Data for processing -

(* ===== verification/Tables.v ===== *)
(** * Reasoning about queries

    The theory of the generic queries of [Tx]: what each of them returns and
    stores, that a write to one table leaves the others alone ([Frame]), that the
    constraints of the schema hold in every reachable state ([tbl_wf]), and the
    row-wise relations between the states before and after a handler ([evolves]),
    which [tx_auto] establishes along the structure of the handler. *)

From Stdlib Require Import Ascii.
From S2P Require Import Prelude Text Domain Schema Tx.

(** A write to [W] is invisible to a reader of [V]. *)
Class Frame (V W : Type) `{Table V} `{Table W} : Prop :=
  frame (t : Tbl W) (d : Database) : tbl_get (R := V) (tbl_set t d) = tbl_get d.
#[export] Hint Extern 0 (Frame _ _) => (intros ? ?; reflexivity) : typeclass_instances.

(** A relation that no write to [W] can leave. *)
Class Unaffected (Rel : Database -> Database -> Prop) (W : Type) `{Table W} : Prop :=
  unaffected (t : Tbl W) (d : Database) : Rel d (tbl_set t d).

(** ** Lists of rows *)

Section Select.
Context {R : Type} `{Table R}.

Lemma elem_of_select (p : R -> bool) d r :
  r ∈ select p d <-> p r = true /\ exists k, rows R d !! k = Some r.
Proof.
  unfold select. rewrite list_elem_of_filter, list_elem_of_fmap.
  split; intros [Hp Hr]; split; try done.
  - destruct Hr as ([k r'] & -> & Hk%elem_of_map_to_list). eauto.
  - destruct Hr as [k Hk%elem_of_map_to_list]. by exists (k, r).
Qed.

Lemma conflicts_false k r d :
  conflicts k r d = false <->
  forall k' r', k' <> k -> rows R d !! k' = Some r' -> row_clash r r' = false.
Proof.
  unfold conflicts. rewrite <- not_true_iff_false, existsb_exists. split.
  - intros Hn k' r' Hk Hr. destruct (row_clash r r') eqn:E; [|done]. destruct Hn.
    exists (k', r'). split; [by apply list_elem_of_In, elem_of_map_to_list|].
    simpl. rewrite E. apply Z.eqb_neq in Hk. by rewrite Hk.
  - intros Hall ([k' r'] & Hin & Hc). apply list_elem_of_In, elem_of_map_to_list in Hin.
    simpl in Hc. apply andb_true_iff in Hc as [Hk Hc]. apply negb_true_iff, Z.eqb_neq in Hk.
    by rewrite (Hall k' r') in Hc.
Qed.

Lemma find_row_Ok (p : R -> bool) env d r d' :
  find_row p env d = Ok r d' -> d' = d /\ p r = true /\ exists k, rows R d !! k = Some r.
Proof.
  unfold find_row. destruct (select p d) as [|r0 l] eqn:E; [done|]. intros Heq.
  injection Heq as <- <-. split; [done|]. apply elem_of_select. rewrite E. left.
Qed.

Lemma find_row_first (p : R -> bool) env d r d' :
  find_row p env d = Ok r d' -> d' = d /\ head (select p d) = Some r.
Proof. unfold find_row. destruct (select p d) as [|r0 l]; [done|]. by intros [= <- <-]. Qed.

Lemma find_row_Fail (p : R -> bool) env d e :
  find_row p env d = Fail e ->
  e = ErrNoRows /\ forall k r, rows R d !! k = Some r -> p r = false.
Proof.
  unfold find_row. destruct (select p d) as [|r0 l] eqn:E; [|done]. intros Heq.
  injection Heq as <-. split; [done|]. intros k r Hr. destruct (p r) eqn:Hp; [|done].
  assert (r ∈ select p d) as Hin by (apply elem_of_select; eauto).
  rewrite E in Hin. by apply not_elem_of_nil in Hin.
Qed.

(** The row a lookup finds when only one can satisfy the predicate *)
Lemma find_row_unique (p : R -> bool) env d k r :
  rows R d !! k = Some r -> p r = true ->
  (forall k' r', rows R d !! k' = Some r' -> p r' = true -> r' = r) ->
  find_row p env d = Ok r d.
Proof.
  intros Hk Hp Hu. unfold find_row. destruct (select p d) as [|r0 l] eqn:E.
  - assert (r ∈ select p d) as Hin by (apply elem_of_select; eauto).
    rewrite E in Hin. by apply not_elem_of_nil in Hin.
  - assert (r0 ∈ select p d) as Hin by (rewrite E; left).
    apply elem_of_select in Hin as [Hp0 [k' Hk']]. by rewrite (Hu k' r0).
Qed.

Lemma get_row_Ok k env d r d' :
  get_row k env d = Ok r d' -> d' = d /\ rows R d !! k = Some r.
Proof.
  unfold get_row. destruct (rows R d !! k) eqn:E; [|done]. intros Heq.
  by injection Heq as <- <-.
Qed.

Lemma get_row_Fail k env d e :
  get_row (R := R) k env d = Fail e -> e = ErrNoRows /\ rows R d !! k = None.
Proof. unfold get_row. destruct (rows R d !! k) eqn:E; [done|]. by intros [= <-]. Qed.

Lemma order_limit_Ok le n (l : list R) env d rs d' :
  order_limit le n l env d = Ok rs d' ->
  d' = d /\ 0 <= n /\ rs = take (Z.to_nat n) (merge_sort (ordered_by le) l).
Proof.
  unfold order_limit. destruct (n <? 0) eqn:E; [done|]. intros Heq.
  injection Heq as <- <-. apply Z.ltb_ge in E. done.
Qed.

Lemma elem_of_select_sorted (p : R -> bool) le d r :
  r ∈ select_sorted p le d <-> r ∈ select p d.
Proof. unfold select_sorted. by rewrite merge_sort_Permutation. Qed.

Lemma elem_of_take_sorted n le (l : list R) r :
  r ∈ take n (merge_sort (ordered_by le) l) -> r ∈ l.
Proof.
  intros Hin. rewrite <- (merge_sort_Permutation (ordered_by le) l).
  by apply (subseteq_take n).
Qed.
End Select.

(** ** Writes *)

Section Writes.
Context {R : Type} `{TableLaws R}.
Implicit Types (r : R) (f : R -> R) (guard : R -> bool).

Lemma rows_set t d : rows R (tbl_set t d) = t_rows t.
Proof. unfold rows. by rewrite tbl_get_set. Qed.

Lemma rows_put k r d : rows R (put_row k r d) = <[k := r]> (rows R d).
Proof. unfold put_row. by rewrite rows_set. Qed.

Lemma write_row_Ok k r env d r' d' :
  write_row k r env d = Ok r' d' ->
  r' = r /\ d' = put_row k r d /\ row_check r = true /\ conflicts k r d = false.
Proof.
  unfold write_row. destruct (row_check r); [|done]. destruct (conflicts k r d); [done|].
  intros Heq. by injection Heq as <- <-.
Qed.

Lemma update_row_Ok k guard f env d r' d' :
  update_row k guard f env d = Ok r' d' ->
  exists r, rows R d !! k = Some r /\ guard r = true /\ r' = f r /\
    d' = put_row k (f r) d /\ row_check (f r) = true /\ conflicts k (f r) d = false.
Proof.
  unfold update_row. destruct (rows R d !! k) as [r|] eqn:E; [|done].
  destruct (guard r) eqn:Eg; [|done]. intros (-> & -> & ? & ?)%write_row_Ok. eauto 10.
Qed.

What to work on -
Set down each entry exactly as it appears above.

Exercise response -
(* ===== verification/Tables.v ===== *)
(** * Reasoning about queries

    The theory of the generic queries of [Tx]: what each of them returns and
    stores, that a write to one table leaves the others alone ([Frame]), that the
    constraints of the schema hold in every reachable state ([tbl_wf]), and the
    row-wise relations between the states before and after a handler ([evolves]),
    which [tx_auto] establishes along the structure of the handler. *)

From Stdlib Require Import Ascii.
From S2P Require Import Prelude Text Domain Schema Tx.

(** A write to [W] is invisible to a reader of [V]. *)
Class Frame (V W : Type) `{Table V} `{Table W} : Prop :=
  frame (t : Tbl W) (d : Database) : tbl_get (R := V) (tbl_set t d) = tbl_get d.
#[export] Hint Extern 0 (Frame _ _) => (intros ? ?; reflexivity) : typeclass_instances.

(** A relation that no write to [W] can leave. *)
Class Unaffected (Rel : Database -> Database -> Prop) (W : Type) `{Table W} : Prop :=
  unaffected (t : Tbl W) (d : Database) : Rel d (tbl_set t d).

(** ** Lists of rows *)

Section Select.
Context {R : Type} `{Table R}.

Lemma elem_of_select (p : R -> bool) d r :
  r ∈ select p d <-> p r = true /\ exists k, rows R d !! k = Some r.
Proof.
  unfold select. rewrite list_elem_of_filter, list_elem_of_fmap.
  split; intros [Hp Hr]; split; try done.
  - destruct Hr as ([k r'] & -> & Hk%elem_of_map_to_list). eauto.
  - destruct Hr as [k Hk%elem_of_map_to_list]. by exists (k, r).
Qed.

Lemma conflicts_false k r d :
  conflicts k r d = false <->
  forall k' r', k' <> k -> rows R d !! k' = Some r' -> row_clash r r' = false.
Proof.
  unfold conflicts. rewrite <- not_true_iff_false, existsb_exists. split.
  - intros Hn k' r' Hk Hr. destruct (row_clash r r') eqn:E; [|done]. destruct Hn.
    exists (k', r'). split; [by apply list_elem_of_In, elem_of_map_to_list|].
    simpl. rewrite E. apply Z.eqb_neq in Hk. by rewrite Hk.
  - intros Hall ([k' r'] & Hin & Hc). apply list_elem_of_In, elem_of_map_to_list in Hin.
    simpl in Hc. apply andb_true_iff in Hc as [Hk Hc]. apply negb_true_iff, Z.eqb_neq in Hk.
    by rewrite (Hall k' r') in Hc.
Qed.

Lemma find_row_Ok (p : R -> bool) env d r d' :
  find_row p env d = Ok r d' -> d' = d /\ p r = true /\ exists k, rows R d !! k = Some r.
Proof.
  unfold find_row. destruct (select p d) as [|r0 l] eqn:E; [done|]. intros Heq.
  injection Heq as <- <-. split; [done|]. apply elem_of_select. rewrite E. left.
Qed.

Lemma find_row_first (p : R -> bool) env d r d' :
  find_row p env d = Ok r d' -> d' = d /\ head (select p d) = Some r.
Proof. unfold find_row. destruct (select p d) as [|r0 l]; [done|]. by intros [= <- <-]. Qed.

Lemma find_row_Fail (p : R -> bool) env d e :
  find_row p env d = Fail e ->
  e = ErrNoRows /\ forall k r, rows R d !! k = Some r -> p r = false.
Proof.
  unfold find_row. destruct (select p d) as [|r0 l] eqn:E; [|done]. intros Heq.
  injection Heq as <-. split; [done|]. intros k r Hr. destruct (p r) eqn:Hp; [|done].
  assert (r ∈ select p d) as Hin by (apply elem_of_select; eauto).
  rewrite E in Hin. by apply not_elem_of_nil in Hin.
Qed.

(** The row a lookup finds when only one can satisfy the predicate *)
Lemma find_row_unique (p : R -> bool) env d k r :
  rows R d !! k = Some r -> p r = true ->
  (forall k' r', rows R d !! k' = Some r' -> p r' = true -> r' = r) ->
  find_row p env d = Ok r d.
Proof.
  intros Hk Hp Hu. unfold find_row. destruct (select p d) as [|r0 l] eqn:E.
  - assert (r ∈ select p d) as Hin by (apply elem_of_select; eauto).
    rewrite E in Hin. by apply not_elem_of_nil in Hin.
  - assert (r0 ∈ select p d) as Hin by (rewrite E; left).
    apply elem_of_select in Hin as [Hp0 [k' Hk']]. by rewrite (Hu k' r0).
Qed.

Lemma get_row_Ok k env d r d' :
  get_row k env d = Ok r d' -> d' = d /\ rows R d !! k = Some r.
Proof.
  unfold get_row. destruct (rows R d !! k) eqn:E; [|done]. intros Heq.
  by injection Heq as <- <-.
Qed.

Lemma get_row_Fail k env d e :
  get_row (R := R) k env d = Fail e -> e = ErrNoRows /\ rows R d !! k = None.
Proof. unfold get_row. destruct (rows R d !! k) eqn:E; [done|]. by intros [= <-]. Qed.

Lemma order_limit_Ok le n (l : list R) env d rs d' :
  order_limit le n l env d = Ok rs d' ->
  d' = d /\ 0 <= n /\ rs = take (Z.to_nat n) (merge_sort (ordered_by le) l).
Proof.
  unfold order_limit. destruct (n <? 0) eqn:E; [done|]. intros Heq.
  injection Heq as <- <-. apply Z.ltb_ge in E. done.
Qed.

Lemma elem_of_select_sorted (p : R -> bool) le d r :
  r ∈ select_sorted p le d <-> r ∈ select p d.
Proof. unfold select_sorted. by rewrite merge_sort_Permutation. Qed.

Lemma elem_of_take_sorted n le (l : list R) r :
  r ∈ take n (merge_sort (ordered_by le) l) -> r ∈ l.
Proof.
  intros Hin. rewrite <- (merge_sort_Permutation (ordered_by le) l).
  by apply (subseteq_take n).
Qed.
End Select.

(** ** Writes *)

Section Writes.
Context {R : Type} `{TableLaws R}.
Implicit Types (r : R) (f : R -> R) (guard : R -> bool).

Lemma rows_set t d : rows R (tbl_set t d) = t_rows t.
Proof. unfold rows. by rewrite tbl_get_set. Qed.

Lemma rows_put k r d : rows R (put_row k r d) = <[k := r]> (rows R d).
Proof. unfold put_row. by rewrite rows_set. Qed.

Lemma write_row_Ok k r env d r' d' :
  write_row k r env d = Ok r' d' ->
  r' = r /\ d' = put_row k r d /\ row_check r = true /\ conflicts k r d = false.
Proof.
  unfold write_row. destruct (row_check r); [|done]. destruct (conflicts k r d); [done|].
  intros Heq. by injection Heq as <- <-.
Qed.

Lemma update_row_Ok k guard f env d r' d' :
  update_row k guard f env d = Ok r' d' ->
  exists r, rows R d !! k = Some r /\ guard r = true /\ r' = f r /\
    d' = put_row k (f r) d /\ row_check (f r) = true /\ conflicts k (f r) d = false.
Proof.
  unfold update_row. destruct (rows R d !! k) as [r|] eqn:E; [|done].
  destruct (guard r) eqn:Eg; [|done]. intros (-> & -> & ? & ?)%write_row_Ok. eauto 10.
Qed.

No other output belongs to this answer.